* _Brief_
Look in the material below for the line holding "(** The chunks". Set it down exactly, with each later line up to and including the line holding "Definition covered (off".
Segment Open
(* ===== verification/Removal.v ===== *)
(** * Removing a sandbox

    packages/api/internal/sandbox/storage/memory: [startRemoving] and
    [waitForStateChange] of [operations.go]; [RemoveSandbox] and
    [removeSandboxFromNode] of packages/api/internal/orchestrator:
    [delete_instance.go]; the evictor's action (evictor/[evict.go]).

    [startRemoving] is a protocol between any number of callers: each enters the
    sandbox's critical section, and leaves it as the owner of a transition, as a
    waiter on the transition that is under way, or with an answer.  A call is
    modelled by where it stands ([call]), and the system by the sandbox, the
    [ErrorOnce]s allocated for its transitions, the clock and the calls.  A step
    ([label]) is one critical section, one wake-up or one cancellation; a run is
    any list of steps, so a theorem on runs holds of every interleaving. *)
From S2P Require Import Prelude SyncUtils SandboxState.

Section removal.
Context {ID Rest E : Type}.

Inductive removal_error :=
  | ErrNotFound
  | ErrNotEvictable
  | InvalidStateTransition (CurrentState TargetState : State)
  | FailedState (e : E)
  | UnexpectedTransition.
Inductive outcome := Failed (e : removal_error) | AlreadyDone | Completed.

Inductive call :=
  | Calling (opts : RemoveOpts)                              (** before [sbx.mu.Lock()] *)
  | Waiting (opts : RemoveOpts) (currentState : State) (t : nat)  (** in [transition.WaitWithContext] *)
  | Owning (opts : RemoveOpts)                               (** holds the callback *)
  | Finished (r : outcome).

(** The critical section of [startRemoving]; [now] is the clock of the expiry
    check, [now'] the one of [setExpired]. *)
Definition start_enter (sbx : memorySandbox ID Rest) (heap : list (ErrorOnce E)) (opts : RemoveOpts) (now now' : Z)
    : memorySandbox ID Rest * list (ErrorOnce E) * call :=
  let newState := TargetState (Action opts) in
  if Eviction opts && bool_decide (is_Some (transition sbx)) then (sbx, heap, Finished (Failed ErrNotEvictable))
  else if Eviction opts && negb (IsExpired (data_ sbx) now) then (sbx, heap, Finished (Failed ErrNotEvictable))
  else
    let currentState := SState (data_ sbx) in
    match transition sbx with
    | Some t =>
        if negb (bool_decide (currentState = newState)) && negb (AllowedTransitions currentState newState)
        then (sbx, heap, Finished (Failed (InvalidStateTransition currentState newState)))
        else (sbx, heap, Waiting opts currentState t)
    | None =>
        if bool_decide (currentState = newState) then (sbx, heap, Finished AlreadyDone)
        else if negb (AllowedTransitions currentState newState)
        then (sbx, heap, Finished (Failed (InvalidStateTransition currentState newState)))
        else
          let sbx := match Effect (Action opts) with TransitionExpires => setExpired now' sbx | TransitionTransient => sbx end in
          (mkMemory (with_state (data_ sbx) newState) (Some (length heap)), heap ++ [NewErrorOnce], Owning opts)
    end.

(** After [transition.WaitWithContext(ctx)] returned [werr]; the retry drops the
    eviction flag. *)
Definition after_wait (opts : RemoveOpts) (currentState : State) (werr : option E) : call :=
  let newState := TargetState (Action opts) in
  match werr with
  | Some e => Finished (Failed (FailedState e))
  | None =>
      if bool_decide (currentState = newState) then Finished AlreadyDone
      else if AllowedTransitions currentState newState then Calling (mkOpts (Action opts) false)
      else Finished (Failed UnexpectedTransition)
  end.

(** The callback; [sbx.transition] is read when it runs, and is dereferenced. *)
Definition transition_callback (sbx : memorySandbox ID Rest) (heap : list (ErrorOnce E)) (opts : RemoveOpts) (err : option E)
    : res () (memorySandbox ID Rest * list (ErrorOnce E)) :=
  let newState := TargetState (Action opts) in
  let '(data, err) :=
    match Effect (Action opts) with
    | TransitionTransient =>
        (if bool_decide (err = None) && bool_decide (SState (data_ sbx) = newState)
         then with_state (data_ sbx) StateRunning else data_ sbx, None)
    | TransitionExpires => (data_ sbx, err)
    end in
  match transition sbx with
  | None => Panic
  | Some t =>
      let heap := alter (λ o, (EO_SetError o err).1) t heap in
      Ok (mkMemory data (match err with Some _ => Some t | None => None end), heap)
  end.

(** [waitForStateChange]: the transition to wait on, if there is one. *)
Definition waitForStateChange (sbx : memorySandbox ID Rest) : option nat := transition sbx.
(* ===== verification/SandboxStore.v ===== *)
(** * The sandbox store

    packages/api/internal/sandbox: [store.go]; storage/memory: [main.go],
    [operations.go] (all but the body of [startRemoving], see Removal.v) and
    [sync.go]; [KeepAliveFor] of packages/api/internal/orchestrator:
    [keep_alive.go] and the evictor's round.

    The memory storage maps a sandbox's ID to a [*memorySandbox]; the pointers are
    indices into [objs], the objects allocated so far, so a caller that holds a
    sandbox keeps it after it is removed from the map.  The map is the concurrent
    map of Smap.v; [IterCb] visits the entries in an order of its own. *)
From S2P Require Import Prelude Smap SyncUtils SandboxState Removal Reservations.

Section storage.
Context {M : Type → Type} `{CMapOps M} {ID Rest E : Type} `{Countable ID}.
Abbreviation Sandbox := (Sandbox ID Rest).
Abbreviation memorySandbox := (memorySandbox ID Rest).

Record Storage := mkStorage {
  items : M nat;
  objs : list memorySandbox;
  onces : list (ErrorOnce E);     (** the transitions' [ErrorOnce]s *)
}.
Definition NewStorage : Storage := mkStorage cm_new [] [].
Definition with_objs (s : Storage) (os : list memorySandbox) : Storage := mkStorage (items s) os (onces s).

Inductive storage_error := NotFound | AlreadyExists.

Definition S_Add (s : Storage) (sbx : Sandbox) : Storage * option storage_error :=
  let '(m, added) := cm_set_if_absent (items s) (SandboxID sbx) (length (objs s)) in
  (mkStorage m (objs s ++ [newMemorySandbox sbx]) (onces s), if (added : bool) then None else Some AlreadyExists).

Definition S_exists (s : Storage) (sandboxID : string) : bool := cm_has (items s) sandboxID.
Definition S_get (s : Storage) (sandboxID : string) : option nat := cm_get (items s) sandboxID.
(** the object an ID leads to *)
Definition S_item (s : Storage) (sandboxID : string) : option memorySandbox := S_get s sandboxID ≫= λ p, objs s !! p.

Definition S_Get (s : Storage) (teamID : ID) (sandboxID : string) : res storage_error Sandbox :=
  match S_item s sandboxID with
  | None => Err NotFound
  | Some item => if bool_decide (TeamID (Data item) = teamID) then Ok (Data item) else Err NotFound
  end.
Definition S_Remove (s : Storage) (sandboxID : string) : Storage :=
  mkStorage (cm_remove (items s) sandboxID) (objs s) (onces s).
Segment Closed
Segment Open
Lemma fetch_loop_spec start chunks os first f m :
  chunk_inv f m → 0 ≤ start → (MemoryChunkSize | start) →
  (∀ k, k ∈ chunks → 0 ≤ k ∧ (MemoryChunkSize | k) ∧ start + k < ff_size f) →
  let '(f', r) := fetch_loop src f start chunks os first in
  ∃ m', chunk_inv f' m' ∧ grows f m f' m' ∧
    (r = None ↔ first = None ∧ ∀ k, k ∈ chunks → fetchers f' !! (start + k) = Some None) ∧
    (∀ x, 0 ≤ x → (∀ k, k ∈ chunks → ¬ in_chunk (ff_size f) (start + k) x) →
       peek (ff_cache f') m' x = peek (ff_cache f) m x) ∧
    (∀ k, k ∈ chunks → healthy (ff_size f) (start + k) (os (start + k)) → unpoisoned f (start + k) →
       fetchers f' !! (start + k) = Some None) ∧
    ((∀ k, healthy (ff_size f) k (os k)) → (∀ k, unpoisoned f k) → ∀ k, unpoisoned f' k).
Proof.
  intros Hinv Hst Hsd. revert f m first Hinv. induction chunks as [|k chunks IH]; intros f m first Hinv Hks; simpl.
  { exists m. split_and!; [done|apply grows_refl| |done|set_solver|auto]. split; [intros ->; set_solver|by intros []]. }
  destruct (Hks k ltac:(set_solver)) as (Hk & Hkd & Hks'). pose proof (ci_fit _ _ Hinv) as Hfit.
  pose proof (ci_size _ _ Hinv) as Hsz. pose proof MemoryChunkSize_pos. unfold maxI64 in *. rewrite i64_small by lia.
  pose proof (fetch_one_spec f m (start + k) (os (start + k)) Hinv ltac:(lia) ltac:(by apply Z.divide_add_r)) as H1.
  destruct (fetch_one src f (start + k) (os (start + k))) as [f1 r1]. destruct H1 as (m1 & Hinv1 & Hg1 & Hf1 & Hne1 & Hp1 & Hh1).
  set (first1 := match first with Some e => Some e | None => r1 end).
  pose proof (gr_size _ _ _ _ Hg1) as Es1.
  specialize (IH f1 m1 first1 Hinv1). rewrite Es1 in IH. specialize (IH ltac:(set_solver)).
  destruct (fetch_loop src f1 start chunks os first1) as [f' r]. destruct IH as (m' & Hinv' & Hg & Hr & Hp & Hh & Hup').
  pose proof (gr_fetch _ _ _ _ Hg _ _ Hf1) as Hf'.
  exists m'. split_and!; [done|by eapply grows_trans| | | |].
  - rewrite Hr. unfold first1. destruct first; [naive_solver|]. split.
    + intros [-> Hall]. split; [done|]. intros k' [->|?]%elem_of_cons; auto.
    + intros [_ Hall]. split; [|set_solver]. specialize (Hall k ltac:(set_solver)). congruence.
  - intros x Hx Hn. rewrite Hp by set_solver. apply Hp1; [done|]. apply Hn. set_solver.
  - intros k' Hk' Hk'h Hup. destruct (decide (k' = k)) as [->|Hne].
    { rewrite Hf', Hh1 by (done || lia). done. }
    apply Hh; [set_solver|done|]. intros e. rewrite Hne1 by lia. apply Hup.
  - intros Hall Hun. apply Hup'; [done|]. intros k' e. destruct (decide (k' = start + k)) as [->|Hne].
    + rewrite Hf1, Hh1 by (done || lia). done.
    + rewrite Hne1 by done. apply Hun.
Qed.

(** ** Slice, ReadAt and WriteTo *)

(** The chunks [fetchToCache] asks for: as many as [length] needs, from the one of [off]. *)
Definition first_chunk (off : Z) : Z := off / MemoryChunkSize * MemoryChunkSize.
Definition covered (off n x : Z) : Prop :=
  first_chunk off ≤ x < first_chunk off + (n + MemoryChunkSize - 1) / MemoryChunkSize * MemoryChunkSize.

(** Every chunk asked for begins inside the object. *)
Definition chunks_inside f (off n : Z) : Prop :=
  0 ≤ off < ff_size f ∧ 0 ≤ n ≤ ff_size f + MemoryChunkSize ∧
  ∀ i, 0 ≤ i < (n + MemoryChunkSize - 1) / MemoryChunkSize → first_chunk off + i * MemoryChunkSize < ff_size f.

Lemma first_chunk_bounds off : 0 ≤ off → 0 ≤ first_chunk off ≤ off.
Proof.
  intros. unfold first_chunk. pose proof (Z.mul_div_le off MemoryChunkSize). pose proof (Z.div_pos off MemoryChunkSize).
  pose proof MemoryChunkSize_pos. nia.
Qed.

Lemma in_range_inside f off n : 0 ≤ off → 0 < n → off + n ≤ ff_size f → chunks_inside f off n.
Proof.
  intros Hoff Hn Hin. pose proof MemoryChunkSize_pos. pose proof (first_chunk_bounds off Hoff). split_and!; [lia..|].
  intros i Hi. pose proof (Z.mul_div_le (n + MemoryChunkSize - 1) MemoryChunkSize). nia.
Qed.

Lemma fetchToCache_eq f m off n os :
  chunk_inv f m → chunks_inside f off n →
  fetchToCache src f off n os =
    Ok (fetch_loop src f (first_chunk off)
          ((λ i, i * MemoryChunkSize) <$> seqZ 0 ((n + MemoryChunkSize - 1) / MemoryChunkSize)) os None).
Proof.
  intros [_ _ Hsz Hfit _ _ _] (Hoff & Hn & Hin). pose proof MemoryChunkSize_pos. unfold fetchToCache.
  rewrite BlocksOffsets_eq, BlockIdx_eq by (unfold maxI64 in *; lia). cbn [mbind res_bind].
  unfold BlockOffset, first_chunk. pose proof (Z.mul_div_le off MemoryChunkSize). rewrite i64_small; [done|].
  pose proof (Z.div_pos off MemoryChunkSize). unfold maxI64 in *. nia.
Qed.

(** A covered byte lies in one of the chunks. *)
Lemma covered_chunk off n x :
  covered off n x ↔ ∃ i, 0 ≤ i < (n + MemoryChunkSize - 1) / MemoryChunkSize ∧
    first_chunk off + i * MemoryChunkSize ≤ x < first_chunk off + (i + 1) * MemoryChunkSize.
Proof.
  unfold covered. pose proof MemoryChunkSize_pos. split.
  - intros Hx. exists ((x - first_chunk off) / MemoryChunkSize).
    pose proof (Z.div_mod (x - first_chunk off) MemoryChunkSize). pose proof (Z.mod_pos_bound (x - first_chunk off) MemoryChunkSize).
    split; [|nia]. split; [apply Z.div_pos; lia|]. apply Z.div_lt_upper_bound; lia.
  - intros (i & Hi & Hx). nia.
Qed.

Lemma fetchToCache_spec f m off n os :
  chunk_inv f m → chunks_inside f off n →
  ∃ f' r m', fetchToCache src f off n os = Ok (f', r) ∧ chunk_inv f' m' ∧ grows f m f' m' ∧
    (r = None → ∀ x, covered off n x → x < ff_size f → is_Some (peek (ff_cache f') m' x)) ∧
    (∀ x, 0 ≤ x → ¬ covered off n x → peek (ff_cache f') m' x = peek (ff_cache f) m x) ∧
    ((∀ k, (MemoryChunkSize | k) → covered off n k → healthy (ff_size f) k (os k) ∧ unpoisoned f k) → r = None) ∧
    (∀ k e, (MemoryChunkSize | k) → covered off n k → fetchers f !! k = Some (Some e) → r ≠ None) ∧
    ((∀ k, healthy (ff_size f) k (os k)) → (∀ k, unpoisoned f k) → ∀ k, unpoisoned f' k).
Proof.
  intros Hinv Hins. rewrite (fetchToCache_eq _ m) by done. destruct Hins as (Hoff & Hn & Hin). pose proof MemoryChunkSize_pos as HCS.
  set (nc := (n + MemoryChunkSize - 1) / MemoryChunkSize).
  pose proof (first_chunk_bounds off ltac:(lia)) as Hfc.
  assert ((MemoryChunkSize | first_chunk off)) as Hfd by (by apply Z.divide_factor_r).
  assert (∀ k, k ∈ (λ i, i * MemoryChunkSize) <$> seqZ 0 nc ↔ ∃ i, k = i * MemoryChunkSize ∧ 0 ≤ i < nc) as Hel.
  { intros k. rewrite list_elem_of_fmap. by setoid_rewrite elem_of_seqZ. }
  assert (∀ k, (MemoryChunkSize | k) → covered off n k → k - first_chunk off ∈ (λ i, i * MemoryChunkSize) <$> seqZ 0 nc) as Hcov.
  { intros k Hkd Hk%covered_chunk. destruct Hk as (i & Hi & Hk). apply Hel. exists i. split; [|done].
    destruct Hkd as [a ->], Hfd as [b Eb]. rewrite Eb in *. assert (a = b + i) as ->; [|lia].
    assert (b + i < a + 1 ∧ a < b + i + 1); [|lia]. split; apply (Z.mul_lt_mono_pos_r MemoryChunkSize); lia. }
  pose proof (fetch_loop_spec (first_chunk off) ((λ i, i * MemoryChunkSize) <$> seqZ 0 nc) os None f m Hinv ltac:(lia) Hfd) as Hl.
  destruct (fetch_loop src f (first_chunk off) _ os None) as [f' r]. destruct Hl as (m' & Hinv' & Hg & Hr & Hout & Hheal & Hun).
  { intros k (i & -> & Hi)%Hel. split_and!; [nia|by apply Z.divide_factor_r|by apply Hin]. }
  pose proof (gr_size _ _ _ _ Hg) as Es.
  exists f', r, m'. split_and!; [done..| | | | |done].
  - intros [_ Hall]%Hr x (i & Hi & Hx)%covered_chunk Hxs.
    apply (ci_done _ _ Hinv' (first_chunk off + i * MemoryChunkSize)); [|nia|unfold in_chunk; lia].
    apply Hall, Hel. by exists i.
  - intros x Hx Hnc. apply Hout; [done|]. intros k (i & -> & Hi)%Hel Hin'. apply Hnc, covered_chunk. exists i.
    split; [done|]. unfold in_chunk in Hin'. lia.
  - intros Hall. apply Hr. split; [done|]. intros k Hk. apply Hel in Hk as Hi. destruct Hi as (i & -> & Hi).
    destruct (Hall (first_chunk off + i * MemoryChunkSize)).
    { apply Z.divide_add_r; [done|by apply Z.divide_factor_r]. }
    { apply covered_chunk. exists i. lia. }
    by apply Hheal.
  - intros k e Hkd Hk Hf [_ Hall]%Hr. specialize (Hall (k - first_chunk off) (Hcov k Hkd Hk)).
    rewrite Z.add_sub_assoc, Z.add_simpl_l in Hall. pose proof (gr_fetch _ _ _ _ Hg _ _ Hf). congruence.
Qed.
Segment Closed
Segment Open
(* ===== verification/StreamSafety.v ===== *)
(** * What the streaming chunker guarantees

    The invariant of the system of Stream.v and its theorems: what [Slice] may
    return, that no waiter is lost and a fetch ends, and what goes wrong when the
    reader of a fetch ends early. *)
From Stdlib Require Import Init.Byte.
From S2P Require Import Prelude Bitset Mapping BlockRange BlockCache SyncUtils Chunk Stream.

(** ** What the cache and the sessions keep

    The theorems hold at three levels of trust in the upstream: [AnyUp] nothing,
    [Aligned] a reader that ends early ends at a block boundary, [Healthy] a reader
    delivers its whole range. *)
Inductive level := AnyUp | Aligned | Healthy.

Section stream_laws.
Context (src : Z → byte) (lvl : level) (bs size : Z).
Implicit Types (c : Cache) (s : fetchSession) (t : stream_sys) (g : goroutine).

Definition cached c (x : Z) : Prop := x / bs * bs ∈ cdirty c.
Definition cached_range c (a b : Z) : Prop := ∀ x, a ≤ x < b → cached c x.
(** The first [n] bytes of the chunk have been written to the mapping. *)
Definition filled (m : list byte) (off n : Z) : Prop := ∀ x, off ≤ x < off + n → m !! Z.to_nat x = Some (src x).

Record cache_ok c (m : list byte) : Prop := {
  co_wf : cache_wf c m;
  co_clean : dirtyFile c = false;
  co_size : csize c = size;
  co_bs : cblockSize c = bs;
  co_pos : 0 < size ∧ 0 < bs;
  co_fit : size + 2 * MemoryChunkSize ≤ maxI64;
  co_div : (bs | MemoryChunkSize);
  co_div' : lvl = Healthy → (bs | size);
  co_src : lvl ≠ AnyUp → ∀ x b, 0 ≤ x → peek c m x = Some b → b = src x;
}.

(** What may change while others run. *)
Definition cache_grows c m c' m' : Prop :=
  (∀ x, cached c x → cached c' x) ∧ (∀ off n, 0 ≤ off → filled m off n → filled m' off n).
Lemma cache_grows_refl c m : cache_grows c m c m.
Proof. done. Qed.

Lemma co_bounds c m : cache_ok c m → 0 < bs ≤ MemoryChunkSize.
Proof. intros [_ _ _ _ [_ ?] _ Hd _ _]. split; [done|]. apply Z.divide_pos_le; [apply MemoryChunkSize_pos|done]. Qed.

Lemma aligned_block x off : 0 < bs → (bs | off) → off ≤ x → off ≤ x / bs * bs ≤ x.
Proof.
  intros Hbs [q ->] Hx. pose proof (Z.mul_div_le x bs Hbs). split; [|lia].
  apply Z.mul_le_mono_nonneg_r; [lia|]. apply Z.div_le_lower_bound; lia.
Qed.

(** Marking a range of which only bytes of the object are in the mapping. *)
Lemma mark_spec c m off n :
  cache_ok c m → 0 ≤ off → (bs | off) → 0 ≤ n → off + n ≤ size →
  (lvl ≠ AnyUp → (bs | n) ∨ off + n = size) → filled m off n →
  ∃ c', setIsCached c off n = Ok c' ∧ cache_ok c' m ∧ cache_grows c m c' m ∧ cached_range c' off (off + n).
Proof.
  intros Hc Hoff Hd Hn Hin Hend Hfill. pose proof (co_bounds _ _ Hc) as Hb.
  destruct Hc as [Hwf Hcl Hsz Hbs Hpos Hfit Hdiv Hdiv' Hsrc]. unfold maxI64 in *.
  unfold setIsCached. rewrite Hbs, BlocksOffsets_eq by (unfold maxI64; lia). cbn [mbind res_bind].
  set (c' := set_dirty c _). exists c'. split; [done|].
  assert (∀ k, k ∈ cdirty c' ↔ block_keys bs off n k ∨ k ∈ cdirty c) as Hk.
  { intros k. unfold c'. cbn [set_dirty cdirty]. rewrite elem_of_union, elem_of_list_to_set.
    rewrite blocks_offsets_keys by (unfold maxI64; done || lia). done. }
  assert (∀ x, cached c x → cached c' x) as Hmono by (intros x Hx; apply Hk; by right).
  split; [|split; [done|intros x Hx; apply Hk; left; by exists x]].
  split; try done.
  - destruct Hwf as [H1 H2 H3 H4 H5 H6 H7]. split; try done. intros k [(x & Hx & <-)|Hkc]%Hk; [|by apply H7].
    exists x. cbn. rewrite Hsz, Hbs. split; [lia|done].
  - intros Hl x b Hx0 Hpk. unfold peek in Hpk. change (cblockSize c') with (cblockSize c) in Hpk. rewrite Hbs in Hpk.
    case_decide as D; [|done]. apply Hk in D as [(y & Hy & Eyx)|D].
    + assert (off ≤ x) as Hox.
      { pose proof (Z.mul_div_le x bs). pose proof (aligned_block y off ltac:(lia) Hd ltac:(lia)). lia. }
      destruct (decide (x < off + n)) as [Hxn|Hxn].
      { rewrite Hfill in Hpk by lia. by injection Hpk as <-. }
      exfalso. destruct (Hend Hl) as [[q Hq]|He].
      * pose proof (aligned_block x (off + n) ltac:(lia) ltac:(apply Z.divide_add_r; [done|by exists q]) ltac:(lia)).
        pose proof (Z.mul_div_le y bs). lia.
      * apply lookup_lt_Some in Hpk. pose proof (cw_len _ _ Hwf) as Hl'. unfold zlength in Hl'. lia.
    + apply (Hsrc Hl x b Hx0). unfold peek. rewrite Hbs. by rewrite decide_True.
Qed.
Segment Closed
* _Answer space_
(** The chunks [fetchToCache] asks for: as many as [length] needs, from the one of [off]. *)
Definition first_chunk (off : Z) : Z := off / MemoryChunkSize * MemoryChunkSize.
Definition covered (off n x : Z) : Prop :=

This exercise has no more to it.